### Problem to solve
In the entries that follow, the line with "[107] [1; 1])" opens the range and the line with "injection H as" closes it; repeat that range exactly, both lines included.

━━ Entries shown

(** The store of the key "k": an update of the key, whose record fits
    behind the first, and a restart. *)
Lemma append_survives_restart_witness :
  _mtb_kvstore_write_with_flags demo_bd alloc_ok demo_one.1 demo_one.2 [107]
    (Some [2; 2]) 2 false
  = Some (CY_RSLT_SUCCESS, demo_updated.1, demo_updated.2)
  ∧ ∃ d2 obj2,
      mtb_kvstore_init demo_bd alloc_ok demo_updated.1 zero_obj (start_addr demo_one.2)
        (obj_length demo_one.2)
      = Some (CY_RSLT_SUCCESS, d2, obj2)
      ∧ d2 = demo_updated.1
      ∧ ∃ m1 log1 m2,
          medium_ok demo_bd 8 (cells demo_updated.1) demo_updated.2 m1 false 1 log1
          ∧ updated false [107] (payload (Some [2; 2]) 2) [([107], [1; 1])] m1
          ∧ store_ok demo_bd 8 (cells demo_updated.1) obj2 m2
          ∧ ∀ K Dat, (K, Dat) ∈ m2 ↔ (K, Dat) ∈ m1.
Proof.
  split; [exact demo_updated_run|].
  destruct (run_success
              (mtb_kvstore_init demo_bd alloc_ok demo_updated.1 zero_obj
                 (start_addr demo_one.2) (obj_length demo_one.2)))
    as (d2 & obj2 & Hinit); [vm_compute; reflexivity|].
  exists d2, obj2. split; [exact Hinit|].
  set (hdr := _mtb_kvstore_setup_record_header [107] (Some [1; 1]) (strlen [1; 1])
                _MTB_KVSTORE_FORMAT_VERSION _MTB_KVSTORE_OPER_ADD).
  apply (append_survives_restart demo_bd cells alloc_ok 8 1 128 demo_one.1 demo_one.2
           [([107], [1; 1])] false 1 [(hdr, [107], [1; 1])] [107] (Some [2; 2]) 2 false
           demo_updated.1 demo_updated.2 zero_obj d2 obj2).
  - apply sim_reliable.
  - intros a. reflexivity.
  - intros a. reflexivity.
  - lia.
  - left. lia.
  - constructor;
      rewrite ?(proj1 (proj2 demo_one_fields)), ?(proj1 (proj2 (proj2 demo_one_fields))),
        ?(proj1 (proj2 (proj2 (proj2 demo_one_fields)))),
        ?(proj2 (proj2 (proj2 (proj2 demo_one_fields)))).
    + apply demo_one_contents.
    + vm_compute. reflexivity.
    + exists (_mtb_kvstore_setup_record_header _mtb_kvstore_area_rec_key
                (Some (area_record_data_bytes 1 0)) (strlen (area_record_data_bytes 1 0))
                _MTB_KVSTORE_FORMAT_VERSION _MTB_KVSTORE_OPER_ADD), 0.
      destruct (record_at_intro (cells demo_one.1) 0 _mtb_kvstore_area_rec_key
                  (area_record_data_bytes 1 0)) as [Hrec Hcrc].
      * lia.
      * vm_compute. split; reflexivity.
      * vm_compute. reflexivity.
      * vm_compute. reflexivity.
      * split; [exact Hrec|]. split; [exact Hcrc|]. lia.
    + left. apply erased_of_bytes; [vm_compute; discriminate|].
      vm_compute. reflexivity.
    + destruct (record_at_intro (cells demo_one.1) (0 + anchor_size 8) [107] [1; 1])
        as [Hrec Hcrc].
      * vm_compute. discriminate.
      * vm_compute. split; reflexivity.
      * vm_compute. reflexivity.
      * vm_compute. reflexivity.
      * split; [exact Hrec|]. split; [exact Hcrc|]. split.
        -- intros H. apply elem_of_cons in H as [H|H]; [discriminate H|].
           apply elem_of_nil in H. destruct H.
        -- split; [vm_compute; discriminate|exact I].
    + vm_compute. reflexivity.
    + intros K Dat. cbn [log_get].
      assert (is_tombstone hdr = false) as -> by (vm_compute; reflexivity).
      split.
      * intros H. apply elem_of_cons in H as [H|H];
          [|apply elem_of_nil in H; destruct H].
        injection H as -> ->. rewrite decide_True by reflexivity. reflexivity.
      * destruct (decide ([107] = K)) as [<-|]; [|discriminate].
        intros [= <-]. apply list_elem_of_here.
    + intros x Hx.
      apply (erased_of_bytes (cells demo_one.1) 64 64); [lia|vm_compute; reflexivity|lia].
  - vm_compute. split; reflexivity.
  - intros H. apply elem_of_cons in H as [H|H]; [discriminate H|].
    apply elem_of_nil in H. destruct H.
  - split; [lia|]. vm_compute. discriminate.
  - vm_compute. discriminate.
  - vm_compute. discriminate.
  - exact demo_updated_run.
  - exact Hinit.
Defined.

━━━━

### Answer to the problem
    + destruct (record_at_intro (cells demo_one.1) (0 + anchor_size 8) [107] [1; 1])
        as [Hrec Hcrc].
      * vm_compute. discriminate.
      * vm_compute. split; reflexivity.
      * vm_compute. reflexivity.
      * vm_compute. reflexivity.
      * split; [exact Hrec|]. split; [exact Hcrc|]. split.
        -- intros H. apply elem_of_cons in H as [H|H]; [discriminate H|].
           apply elem_of_nil in H. destruct H.
        -- split; [vm_compute; discriminate|exact I].
    + vm_compute. reflexivity.
    + intros K Dat. cbn [log_get].
      assert (is_tombstone hdr = false) as -> by (vm_compute; reflexivity).
      split.
      * intros H. apply elem_of_cons in H as [H|H];
          [|apply elem_of_nil in H; destruct H].
        injection H as -> ->. rewrite decide_True by reflexivity. reflexivity.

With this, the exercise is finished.